川陈皮素调节CDK1/CCNB1/PLK1信号通路对肝癌细胞恶性生物学行为的影响

Effect of Nobiletin on the malignant biological behaviors of liver cancer cells by regulating the CDK1/CCNB1/PLK1 signaling pathway

目的 探究川陈皮素(NOB)调节细胞周期蛋白依赖性激酶1(CDK1)/细胞周期蛋白B1(CCNB1)/Polo样激酶1(PLK1)信号通路对肝癌细胞恶性生物学行为的影响。方法 用浓度为10.0~160.0μmol/L的川陈皮素处理人肝癌细胞(Huh-7),CCK-8法检测细胞活性,筛选最佳川陈皮素浓度;将Huh-7细胞分为对照组(Control组),NOB低(L组)、中(M组)、高(H组)浓度组、CDK1/CCNB1抑制剂组(CE组);用平板克隆法、流式细胞仪、划痕实验、Transwell实验分别检测细胞增殖、凋亡、迁移、侵袭;免疫印迹法(Western blot)检测细胞增殖相关蛋白(Ki67、Cyclin D1)、凋亡相关蛋白(Bax、Caspase-3)、迁移侵袭相关蛋白(MMP-2、MMP-9)、CDK1、CCNB1、PLK1蛋白表达;用裸鼠移植瘤方法检测NOB对肝癌移植瘤生长的影响。结果 选择20μmol/L、40μmol/L、80μmol/L的NOB浓度用于后续实验。与Control组比较,L、M、H、CE组集落形成数、细胞划痕愈合率、细胞侵袭数量及Ki67、Cyclin D1、MMP-2、MMP-9、CDK1、CCNB1、PLK1表达水平降低,细胞凋亡率、Caspase-3、Bax表达水平明显上升(P<0.05)。裸鼠成瘤实验发现,NOB组移植瘤生长更为缓慢,移植瘤的质量和体积明显下降,且CDK1、CCNB1、PLK1表达下调(P<0.05)。结论 NOB抑制CDK1/CCNB1/PLK1信号通路抑制肝癌细胞的恶性生物学行为。

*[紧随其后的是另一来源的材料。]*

(** After a render React runs the effect when its dependency array
    [[props.lastWatered, lastWateredTime]] differs from the recorded one. *)
Definition commitEffects (st : LabelInstance) : LabelInstance :=
  let deps := (propsLastWatered st, lastWateredTime st) in
  if bool_decide (effectDeps st = Some deps) then st
  else effectBody {| propsLastWatered := propsLastWatered st;
                     hovered := hovered st;
                     showWaterAnimation := showWaterAnimation st;
                     lastWateredTime := lastWateredTime st;
                     effectDeps := Some deps;
                     waterFires := waterFires st |}.

(** A state setter that changed a cell schedules another render. *)
Definition stateChanged (st st' : LabelInstance) : bool :=
  negb (bool_decide (showWaterAnimation st = showWaterAnimation st'))
  || negb (bool_decide (lastWateredTime st = lastWateredTime st')).

(** Render, run the effects, and render again while a cell changed. *)
Fixpoint settle (fuel : nat) (st : LabelInstance) : LabelInstance :=
  match fuel with
  | O => st
  | S fuel' =>
      let st' := commitEffects st in
      if stateChanged st st' then settle fuel' st' else st'
  end.

(** Two rounds always reach a state that no further render changes
    (lemma [settle_stable]). *)
Definition renderRounds : nat := 2.

(** The first render: [useState(props.lastWatered)], then the effects. *)
Definition mount (lastWatered : stamp) : LabelInstance :=
  settle renderRounds
    {| propsLastWatered := lastWatered;
       hovered := false;
       showWaterAnimation := false;
       lastWateredTime := lastWatered;
       effectDeps := None;
       waterFires := 0 |}.

(** What can happen to a mounted instance: the parent passes a new
    snapshot, the droplet animation completes, the pointer enters or
    leaves. *)
Inductive LabelEvent : Type :=
| Snapshot (lastWatered : stamp)
| AnimationComplete
| PointerOver
| PointerOut.

Definition labelStep (st : LabelInstance) (ev : LabelEvent) : LabelInstance :=
  match ev with
  | Snapshot lw =>
      settle renderRounds
        {| propsLastWatered := lw;
           hovered := hovered st;
           showWaterAnimation := showWaterAnimation st;
           lastWateredTime := lastWateredTime st;
           effectDeps := effectDeps st;
           waterFires := waterFires st |}
  | AnimationComplete =>
      settle renderRounds
        {| propsLastWatered := propsLastWatered st;
           hovered := hovered st;
           showWaterAnimation := false;
           lastWateredTime := lastWateredTime st;
           effectDeps := effectDeps st;
           waterFires := waterFires st |}
  | PointerOver =>
      settle renderRounds
        {| propsLastWatered := propsLastWatered st;
           hovered := true;
           showWaterAnimation := showWaterAnimation st;
           lastWateredTime := lastWateredTime st;
           effectDeps := effectDeps st;
           waterFires := waterFires st |}
  | PointerOut =>
      settle renderRounds
        {| propsLastWatered := propsLastWatered st;
           hovered := false;
           showWaterAnimation := showWaterAnimation st;
           lastWateredTime := lastWateredTime st;
           effectDeps := effectDeps st;
           waterFires := waterFires st |}
  end.

Definition labelRun (st : LabelInstance) (evs : list LabelEvent) : LabelInstance :=
  fold_left labelStep evs st.
Definition led_cloud_ctrl (s : leds) : leds :=
  let t := led_cloud_timer s in
  if led_cloud_status s =? LED_CLOUD_CONNECTED then
    let s := if t <? 1450 then led_control LED_CLOUD_GREEN_ON LED_CLOUD_BIT_MASK s
             else led_control LED_CLOUD_OFF LED_CLOUD_BIT_MASK s in
    let s := s <| led_cloud_timer := inc32 t |> in
    if led_cloud_timer s =? 1500 then s <| led_cloud_timer := 0 |> else s
  else if led_cloud_status s =? LED_CLOUD_NO_CONNECTED then
    led_control LED_CLOUD_OFF LED_CLOUD_BIT_MASK s
  else s.

Definition led_wifi1_ctrl (s : leds) : leds :=
  let t := led_wifi1_timer s in
  if led_wifi1_status s =? LED_WIFI1_ACT then
    let s := if t <? 1450 then led_control LED_WIFI1_GREEN_ON LED_WIFI1_BIT_MASK s
             else led_control LED_WIFI1_OFF LED_WIFI1_BIT_MASK s in
    let s := s <| led_wifi1_timer := inc32 t |> in
    if led_wifi1_timer s =? 1500 then s <| led_wifi1_timer := 0 |> else s
  else if led_wifi1_status s =? LED_WIFI1_TRANS then
    let s := if t <? 50 then led_control LED_WIFI1_GREEN_ON LED_WIFI1_BIT_MASK s
             else led_control LED_WIFI1_OFF LED_WIFI1_BIT_MASK s in
    let s := s <| led_wifi1_timer := inc32 t |> in
    if led_wifi1_timer s =? 100 then s <| led_wifi1_timer := 0 |> else s
  else if led_wifi1_status s =? LED_WIFI1_FAULT then
    let s := if t <? 25 then led_control LED_WIFI1_RED_ON LED_WIFI1_BIT_MASK s
             else if (25 <=? t) && (t <? 80) then
               led_control LED_WIFI1_OFF LED_WIFI1_BIT_MASK s
             else if (80 <=? t) && (t <? 105) then
               led_control LED_WIFI1_RED_ON LED_WIFI1_BIT_MASK s
             else if (105 <=? t) && (t <? 400) then
               led_control LED_WIFI1_OFF LED_WIFI1_BIT_MASK s
             else s in
    let s := s <| led_wifi1_timer := inc32 t |> in
    if led_wifi1_timer s =? 400 then s <| led_wifi1_timer := 0 |> else s
  else if led_wifi1_status s =? LED_OFF_WIFI1 then
    led_control LED_WIFI1_OFF LED_WIFI1_BIT_MASK s
  else s.
(* ===== verification/Fmt.v ===== *)
(** * The string formatter of the web server (webs/src/src/misc.c)

    [dsnprintf] and the functions on top of it.  The interpretation of a format is
    generic in the sink that takes the characters (class [Sink]): the code's
    [strbuf_t], which grows in steps of 64 bytes up to a limit, or a plain list,
    which is the reference.  A result [None] is undefined behaviour: an argument of
    the wrong type, a read past the format, a write outside of the buffer or through
    a null pointer. *)

From S2P Require Import Prelude CString.
#[local] Open Scope Z_scope.
#[local] Open Scope cint_scope.

(** ** Arguments and flags *)

(** A variadic argument: [int], [long], a string (a null pointer or the memory it
    points to), a pointer value, or the address of a counter for [%n]. *)
Inductive farg : Type :=
| AInt (z : Z)
| ALong (z : Z)
| AStr (s : option (list Z))
| APtr (p : Z)
| ACount.

Definition flag_minus : Z := 1.
Definition flag_plus : Z := 2.
Definition flag_space : Z := 4.
Definition flag_hash : Z := 8.
Definition flag_zero : Z := 16.
Definition flag_short : Z := 32.
Definition flag_long : Z := 64.

Definition has (f flag : Z) : bool := negb (Z.land f flag =? 0).

(** The format pointer: the bytes up to the NUL, or one past the NUL. *)
Definition fmtp : Type := option (list Z).

(** [c = *fmt++] *)
Definition next (fmt : fmtp) : option (Z * fmtp) :=
  match fmt with
  | None => None
  | Some [] => Some (0, None)
  | Some (c :: fmt) => Some (c, Some fmt)
  end.

(** ** The sink *)

Class Sink (B : Type) : Type := {
  put_char : B -> Z -> option B;
  sink_count : B -> Z
}.

Section Format.
Context {B : Type} `{Sink B}.
(** The width of [long] in bits. *)
Context (lw : Z).

Definition ULONG_MAX : Z := 2 ^ lw - 1.

(** [for (i = 0; i < n; ++i) put_char(buf, c)] *)
Fixpoint put_many (n : nat) (buf : B) (c : Z) : option B :=
  match n with
  | O => Some buf
  | S n => buf ← put_char buf c; put_many n buf c
  end.

(** The characters [s[0], s[1], ..] in turn. *)
Fixpoint put_list (buf : B) (s : list Z) : option B :=
  match s with
  | [] => Some buf
  | c :: s => buf ← put_char buf c; put_list buf s
  end.

(** The second argument of [gstrnlen] is an [unsigned int]. *)
Definition gstrnlen (s : list Z) (n : Z) : option Z :=
  len ← strlen s;
  Some (Z.min len (u32 n)).

Definition put_string (buf : B) (s : list Z) (len width prec f : Z) : option B :=
  len ← (if len <? 0 then gstrnlen s (if 0 <=? prec then prec else ULONG_MAX)
         else Some (if (0 <=? prec) && (prec <? len) then prec else len));
  buf ← (if (len <? width) && negb (has f flag_minus)
         then put_many (Z.to_nat (width - len)) buf 32 else Some buf);
  buf ← (if zlen s <? len then None else put_list buf (bsub s 0 len));
  if (len <? width) && has f flag_minus
  then put_many (Z.to_nat (width - len)) buf 32 else Some buf.

(** [for (len = 1, x = 1; x < ULONG_MAX / base; ++len, x = x2) ..] *)
Fixpoint ulong_len (fuel : nat) (value base len x : Z) : option (Z * Z) :=
  match fuel with
  | O => None
  | S fuel =>
      if x <? ULONG_MAX / base then
        let x2 := x * base in
        if value <? x2 then Some (len, x) else ulong_len fuel value base (len + 1) x2
      else Some (len, x)
  end.

Definition digit_char (upper : bool) (digit : Z) : Z :=
  (if digit <? 10 then 48 else (if upper then 65 else 97) - 10) + digit.

(** [for ( ; x > 0; x /= base) ..] *)
Fixpoint put_digits (fuel : nat) (buf : B) (value base : Z) (upper : bool) (x : Z) : option B :=
  match fuel with
  | O => None
  | S fuel =>
      if 0 <? x then
        let digit := (value / x) mod base in
        buf ← put_char buf (digit_char upper digit);
        put_digits fuel buf value base upper (x / base)
      else Some buf
  end.

Definition put_ulong (buf : B) (value base : Z) (upper : bool) (prefix : option (list Z))
  (width prec f : Z) : option B :=
  '(len, x) ← ulong_len (S (Z.to_nat lw)) value base 1 1;
  let zeros := if len <? prec then prec - len else 0 in
  let width := width - (zeros + len) in
  let width := match prefix with Some p => width - zlen p | None => width end in
  buf ← (if negb (has f flag_minus)
         then put_many (Z.to_nat width) buf (if has f flag_zero then 48 else 32)
         else Some buf);
  buf ← (match prefix with
         | Some p => put_string buf (p ++ [0]) (-1) 0 (-1) 0
         | None => Some buf
         end);
  buf ← put_many (Z.to_nat zeros) buf 48;
  buf ← put_digits (S (S (Z.to_nat lw))) buf value base upper x;
  if has f flag_minus then put_many (Z.to_nat width) buf 32 else Some buf.
End Format.

(** ** The format *)

Definition flag_of (c : Z) : option Z :=
  if c =? 45 then Some flag_minus
  else if c =? 43 then Some flag_plus
  else if c =? 32 then Some flag_space
  else if c =? 35 then Some flag_hash
  else if c =? 48 then Some flag_zero
  else None.

Fixpoint flags_loop (fuel : nat) (f c : Z) (fmt : fmtp) : option (Z * Z * fmtp) :=
  match fuel with
  | O => None
  | S fuel =>
      match flag_of c with
      | Some b => '(c, fmt) ← next fmt; flags_loop fuel (Z.lor f b) c fmt
      | None => Some (f, c, fmt)
      end
  end.

(** [for ( ; gisdigit(c); c = *fmt++) n = n * 10 + (c - '0')] *)
Fixpoint number_loop (fuel : nat) (n c : Z) (fmt : fmtp) : option (Z * Z * fmtp) :=
  match fuel with
  | O => None
  | S fuel =>
      if isdigit c then
        let n := s32 (n * 10 + (c - 48)) in
        '(c, fmt) ← next fmt; number_loop fuel n c fmt
      else Some (n, c, fmt)
  end.

Definition va_int (args : list farg) : option (Z * list farg) :=
  match args with AInt z :: args => Some (z, args) | _ => None end.
(* ===== verification/Decimal.v ===== *)
(** * Decimal numbers

    The text of a number, as [decimal] of [Fmt] has it: its length, its characters, and
    that [atoi] reads it back. *)

From S2P Require Import Prelude CString Fmt.
#[local] Open Scope Z_scope.
#[local] Open Scope cint_scope.

Lemma digit_10 d : 0 <= d < 10 -> digit_char false d = 48 + d.
Proof. intros Hd. unfold digit_char. by replace (d <? 10) with true by zb. Qed.

Lemma fold_digits_ge ds : Forall (fun d => 0 <= d < 10) ds -> forall v, 0 <= v ->
  v * 10 ^ zlen ds <= fold_left (fun v d => v * 10 + d) ds v.
Proof.
  induction 1 as [|d ds Hd _ IH]; intros v Hv; cbn [fold_left length].
  - rewrite Z.pow_0_r. lia.
  - specialize (IH (v * 10 + d) ltac:(lia)). rewrite Nat2Z.inj_succ, Z.pow_succ_r by lia.
    assert (0 < 10 ^ zlen ds) by (apply Z.pow_pos_nonneg; lia). nia.
Qed.

Lemma numeral_length v ds k : numeral 10 v ds -> 1 <= k -> v < 10 ^ k -> zlen ds <= k.
Proof.
  intros (Hd & Hv & Hh) Hk Hlt. destruct ds as [|d ds]; [done|]. apply Forall_cons_iff in Hd as [Hd0 Hd].
  destruct Hh as [Hh| ->]; [|cbn; lia]. cbn [fold_left] in Hv.
  pose proof (fold_digits_ge ds Hd (0 * 10 + d) ltac:(lia)) as Hge. cbn [length].
  destruct (Z.le_gt_cases (zlen ds + 1) k) as [|Hgt]; [lia|]. exfalso.
  assert (10 ^ k <= 10 ^ zlen ds) by (apply Z.pow_le_mono_r; lia). nia.
Qed.

Lemma decimal_length z s : decimal z s -> - 2 ^ 31 <= z < 2 ^ 31 -> zlen s <= 11.
Proof.
  intros (ds & Hn & ->) Hz. pose proof (numeral_length _ _ 10 Hn ltac:(lia)) as Hl.
  rewrite length_app, length_map. destruct (z <? 0); cbn [length]; lia.
Qed.

Lemma dec_digits ds : Forall (fun d => 0 <= d < 10) ds ->
  digits_prefix (map (digit_char false) ds) = map (digit_char false) ds /\
  forall v, fold_left (fun v c => v * 10 + (c - 48)) (map (digit_char false) ds) v =
            fold_left (fun v d => v * 10 + d) ds v.
Proof.
  induction 1 as [|d ds Hd _ [IH1 IH2]]; [done|]. cbn [map digits_prefix fold_left].
  rewrite digit_10 by done. unfold isdigit. replace ((48 <=? 48 + d) && (48 + d <=? 57)) with true
    by (symmetry; apply andb_true_intro; split; zb).
  split; [by rewrite IH1|]. intros v. rewrite IH2. f_equal. lia.
Qed.

Lemma atoi_decimal z s : decimal z s -> - 2 ^ 31 <= z < 2 ^ 31 -> atoi (s ++ [0]) = Some z.
Proof.
  intros Hdec Hz. unfold atoi. rewrite cstr_app by (by eapply decimal_no_nul). cbn [mbind option_bind].
  destruct Hdec as (ds & (Hd & Hv & Hh) & ->). destruct (dec_digits ds Hd) as [Hp Hf].
  destruct ds as [|d ds]; [done|]. apply Forall_cons_iff in Hd as Hd'. destruct Hd' as [Hd0 _].
  destruct (Z.ltb_spec z 0) as [Hneg|Hpos]; cbn [app].
  - cbn [skip_space isspace Z.eqb Pos.eqb Z.leb Z.compare Pos.compare Pos.compare_cont andb orb].
    rewrite Hp. unfold dec_val. rewrite Hf, Hv, Z.abs_neq by lia. replace (- - z) with z by lia.
    replace ((- 2 ^ 31 <=? z) && (z <? 2 ^ 31)) with true by lia. done.
  - assert (Hs : skip_space (map (digit_char false) (d :: ds)) = map (digit_char false) (d :: ds)).
    { cbn [map skip_space]. rewrite digit_10 by done. unfold isspace.
      replace ((48 + d =? 32) || (9 <=? 48 + d) && (48 + d <=? 13)) with false; [done|].
      symmetry. apply orb_false_intro; [zb|apply andb_false_intro2; zb]. }
    rewrite Hs. cbn [map]. rewrite digit_10 by done. replace (48 + d =? 45) with false by zb.
    replace (48 + d =? 43) with false by zb. rewrite <- (digit_10 d) by done.
    change (digit_char false d :: map (digit_char false) ds) with (map (digit_char false) (d :: ds)).
    rewrite Hp. unfold dec_val. rewrite Hf, Hv, Z.abs_eq by lia.
    replace ((- 2 ^ 31 <=? z) && (z <? 2 ^ 31)) with true by lia. done.
Qed.

(** The characters of a number. *)
Lemma decimal_chars z s : decimal z s -> s <> [] /\ Forall (fun c => c = 45 \/ 48 <= c <= 57) s.
Proof.
  intros (ds & (Hd & _ & Hh) & ->). split; [destruct ds; [done|by destruct (z <? 0)]|].
  apply Forall_app. split; [destruct (z <? 0); repeat constructor|].
  apply Forall_map. eapply Forall_impl; [|exact Hd]. intros d Hdd. cbn in *. rewrite digit_10 by done. lia.
Qed.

Objective To investigate the effect of Nobiletin(NOB)on the malignant biological behaviors of liver cancer cells by regulating the cyclin dependent kinase 1(CDK1)/cyclin B1(CCNB1)/polo like kinase 1(PLK1)signaling pathway.Methods Human liver cancer cells(Huh-7)were treated with NOB at a concentration of 10.0-160.0μmol/L,followed by the screening of the optimal concentration by cell counting kit-8(CCK-8)assay.Huh-7 cells were treated with blank control(Control group),low-dose NOB(L group),medium-dose NOB(M group),high-dose NOB(H group),and CDK1/CCNB1 inhibitor(CE group).Cell proliferation,apoptosis,migration,and invasion were examined by colony formation assay,flow cytometry,wound healing assay and Transwell assay respectively.Western blot was applied to detect the protein expressions of proliferation-related proteins(Ki67,Cyclin D1),apoptosis-related proteins(Bax,Caspase-3),migration/invasion-related proteins(MMP-2,MMP-9),CDK1,CCNB1,and PLK1.A nude mouse xenograft model was created to detect the in vivo effect of NOB on the growth of liver cancer.Results NOB concentrations of 20μmol/L,40μmol/L,and 80μmol/L were selected as the low-dose,medium-dose and high-dose treatment for subsequent experiments,respectively.Compared with those of the Control group,cells in the L,M,H,and CE groups showed significantly lower number of colonies,wound healing rate,invasive cell number,protein levels of Ki67,Cyclin D1,MMP-2,MMP-9,CDK1,CCNB1,and PLK1,and higher apoptotic rate and protein levels of Caspase-3,and Bax(P<0.05).In the nude mouse xenograft model,NOB treatment yielded a significantly slower tumor growth,lower tumor weight and volume and lower protein levels of CDK1,CCNB1,and PLK1(P<0.05).Conclusion NOB inhibits the malignant biological behavior of liver cancer cells by inactivating the CDK1/CCNB1/PLK1 signaling pathway.